EXERCISE GOAL:
Filter these entries down to lines holding "intros".

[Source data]
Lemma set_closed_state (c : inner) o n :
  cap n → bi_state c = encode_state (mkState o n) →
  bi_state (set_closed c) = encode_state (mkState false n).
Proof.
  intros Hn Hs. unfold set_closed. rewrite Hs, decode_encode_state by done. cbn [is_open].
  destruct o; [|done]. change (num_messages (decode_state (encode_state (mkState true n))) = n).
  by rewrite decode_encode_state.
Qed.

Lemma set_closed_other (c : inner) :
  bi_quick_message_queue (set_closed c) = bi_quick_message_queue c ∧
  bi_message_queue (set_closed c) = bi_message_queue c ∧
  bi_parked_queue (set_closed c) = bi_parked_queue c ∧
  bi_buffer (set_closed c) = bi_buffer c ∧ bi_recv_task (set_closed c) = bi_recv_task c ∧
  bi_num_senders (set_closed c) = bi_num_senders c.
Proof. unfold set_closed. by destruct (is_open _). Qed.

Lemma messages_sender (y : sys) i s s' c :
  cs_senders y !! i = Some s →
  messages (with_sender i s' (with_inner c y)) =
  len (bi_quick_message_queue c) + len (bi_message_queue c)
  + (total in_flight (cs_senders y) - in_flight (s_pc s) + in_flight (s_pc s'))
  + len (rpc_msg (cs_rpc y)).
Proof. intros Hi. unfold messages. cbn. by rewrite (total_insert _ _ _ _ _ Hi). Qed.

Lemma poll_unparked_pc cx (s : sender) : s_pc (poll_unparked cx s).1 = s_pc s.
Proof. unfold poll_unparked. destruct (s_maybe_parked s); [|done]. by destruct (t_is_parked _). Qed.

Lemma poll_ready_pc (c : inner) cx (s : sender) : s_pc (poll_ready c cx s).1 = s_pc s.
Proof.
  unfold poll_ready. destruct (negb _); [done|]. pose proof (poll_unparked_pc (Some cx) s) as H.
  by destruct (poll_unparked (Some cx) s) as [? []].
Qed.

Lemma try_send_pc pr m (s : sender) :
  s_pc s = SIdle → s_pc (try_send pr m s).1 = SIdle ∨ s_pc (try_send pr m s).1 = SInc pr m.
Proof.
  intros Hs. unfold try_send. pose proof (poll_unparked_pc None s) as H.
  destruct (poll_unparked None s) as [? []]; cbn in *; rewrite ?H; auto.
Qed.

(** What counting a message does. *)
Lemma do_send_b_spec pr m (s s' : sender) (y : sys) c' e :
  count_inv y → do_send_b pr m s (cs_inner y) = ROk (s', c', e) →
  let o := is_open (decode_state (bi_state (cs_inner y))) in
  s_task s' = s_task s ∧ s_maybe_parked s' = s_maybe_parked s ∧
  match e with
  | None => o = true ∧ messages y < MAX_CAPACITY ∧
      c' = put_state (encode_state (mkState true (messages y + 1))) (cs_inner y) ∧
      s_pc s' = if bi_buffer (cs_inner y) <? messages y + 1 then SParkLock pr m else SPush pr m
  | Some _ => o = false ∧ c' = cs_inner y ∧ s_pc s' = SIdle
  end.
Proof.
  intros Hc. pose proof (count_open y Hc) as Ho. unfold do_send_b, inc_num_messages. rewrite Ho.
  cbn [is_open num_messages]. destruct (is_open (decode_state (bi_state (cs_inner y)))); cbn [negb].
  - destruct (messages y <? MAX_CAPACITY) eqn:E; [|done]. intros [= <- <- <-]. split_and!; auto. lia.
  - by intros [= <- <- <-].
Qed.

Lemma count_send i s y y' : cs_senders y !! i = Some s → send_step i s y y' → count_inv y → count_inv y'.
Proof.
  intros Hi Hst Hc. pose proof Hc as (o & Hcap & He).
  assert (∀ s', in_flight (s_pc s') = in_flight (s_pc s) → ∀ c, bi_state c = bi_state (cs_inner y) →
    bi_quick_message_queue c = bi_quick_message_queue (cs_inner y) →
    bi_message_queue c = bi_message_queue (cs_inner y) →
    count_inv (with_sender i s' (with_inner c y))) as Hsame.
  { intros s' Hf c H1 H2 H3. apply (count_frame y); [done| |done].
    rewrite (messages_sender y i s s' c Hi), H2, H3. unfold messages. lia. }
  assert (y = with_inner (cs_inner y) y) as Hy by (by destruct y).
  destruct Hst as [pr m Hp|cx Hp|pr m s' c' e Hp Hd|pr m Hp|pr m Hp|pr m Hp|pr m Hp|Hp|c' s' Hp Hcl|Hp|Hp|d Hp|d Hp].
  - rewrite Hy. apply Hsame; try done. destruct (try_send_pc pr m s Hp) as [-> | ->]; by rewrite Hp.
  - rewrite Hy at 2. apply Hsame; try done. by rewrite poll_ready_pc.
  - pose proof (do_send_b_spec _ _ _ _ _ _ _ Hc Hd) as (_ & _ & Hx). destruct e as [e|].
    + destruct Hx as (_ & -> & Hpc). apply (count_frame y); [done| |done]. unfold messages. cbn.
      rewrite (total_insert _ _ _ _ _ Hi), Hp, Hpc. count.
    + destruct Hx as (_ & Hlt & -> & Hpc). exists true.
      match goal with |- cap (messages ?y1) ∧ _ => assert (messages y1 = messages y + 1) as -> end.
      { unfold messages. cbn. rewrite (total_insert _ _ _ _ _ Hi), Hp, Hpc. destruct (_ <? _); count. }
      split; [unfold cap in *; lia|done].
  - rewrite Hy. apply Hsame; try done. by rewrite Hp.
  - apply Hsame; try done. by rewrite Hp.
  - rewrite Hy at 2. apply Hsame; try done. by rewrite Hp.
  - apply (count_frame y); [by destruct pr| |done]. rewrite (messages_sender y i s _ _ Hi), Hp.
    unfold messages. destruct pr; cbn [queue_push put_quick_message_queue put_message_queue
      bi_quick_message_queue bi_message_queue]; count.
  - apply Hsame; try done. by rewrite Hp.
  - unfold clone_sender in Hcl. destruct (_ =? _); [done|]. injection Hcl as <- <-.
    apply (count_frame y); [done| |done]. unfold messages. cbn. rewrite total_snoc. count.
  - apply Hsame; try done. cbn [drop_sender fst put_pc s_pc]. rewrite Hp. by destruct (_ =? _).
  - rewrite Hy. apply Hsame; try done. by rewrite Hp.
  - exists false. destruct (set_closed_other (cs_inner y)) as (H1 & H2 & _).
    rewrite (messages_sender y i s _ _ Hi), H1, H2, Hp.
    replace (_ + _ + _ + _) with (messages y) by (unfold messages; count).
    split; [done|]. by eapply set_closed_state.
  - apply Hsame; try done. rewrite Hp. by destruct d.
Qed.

WORKED SOLUTION:
  intros Hn Hs. unfold set_closed. rewrite Hs, decode_encode_state by done. cbn [is_open].
Proof. intros Hi. unfold messages. cbn. by rewrite (total_insert _ _ _ _ _ Hi). Qed.
  intros Hs. unfold try_send. pose proof (poll_unparked_pc None s) as H.
  intros Hc. pose proof (count_open y Hc) as Ho. unfold do_send_b, inc_num_messages. rewrite Ho.
  - destruct (messages y <? MAX_CAPACITY) eqn:E; [|done]. intros [= <- <- <-]. split_and!; auto. lia.
  - by intros [= <- <- <-].
  intros Hi Hst Hc. pose proof Hc as (o & Hcap & He).
  { intros s' Hf c H1 H2 H3. apply (count_frame y); [done| |done].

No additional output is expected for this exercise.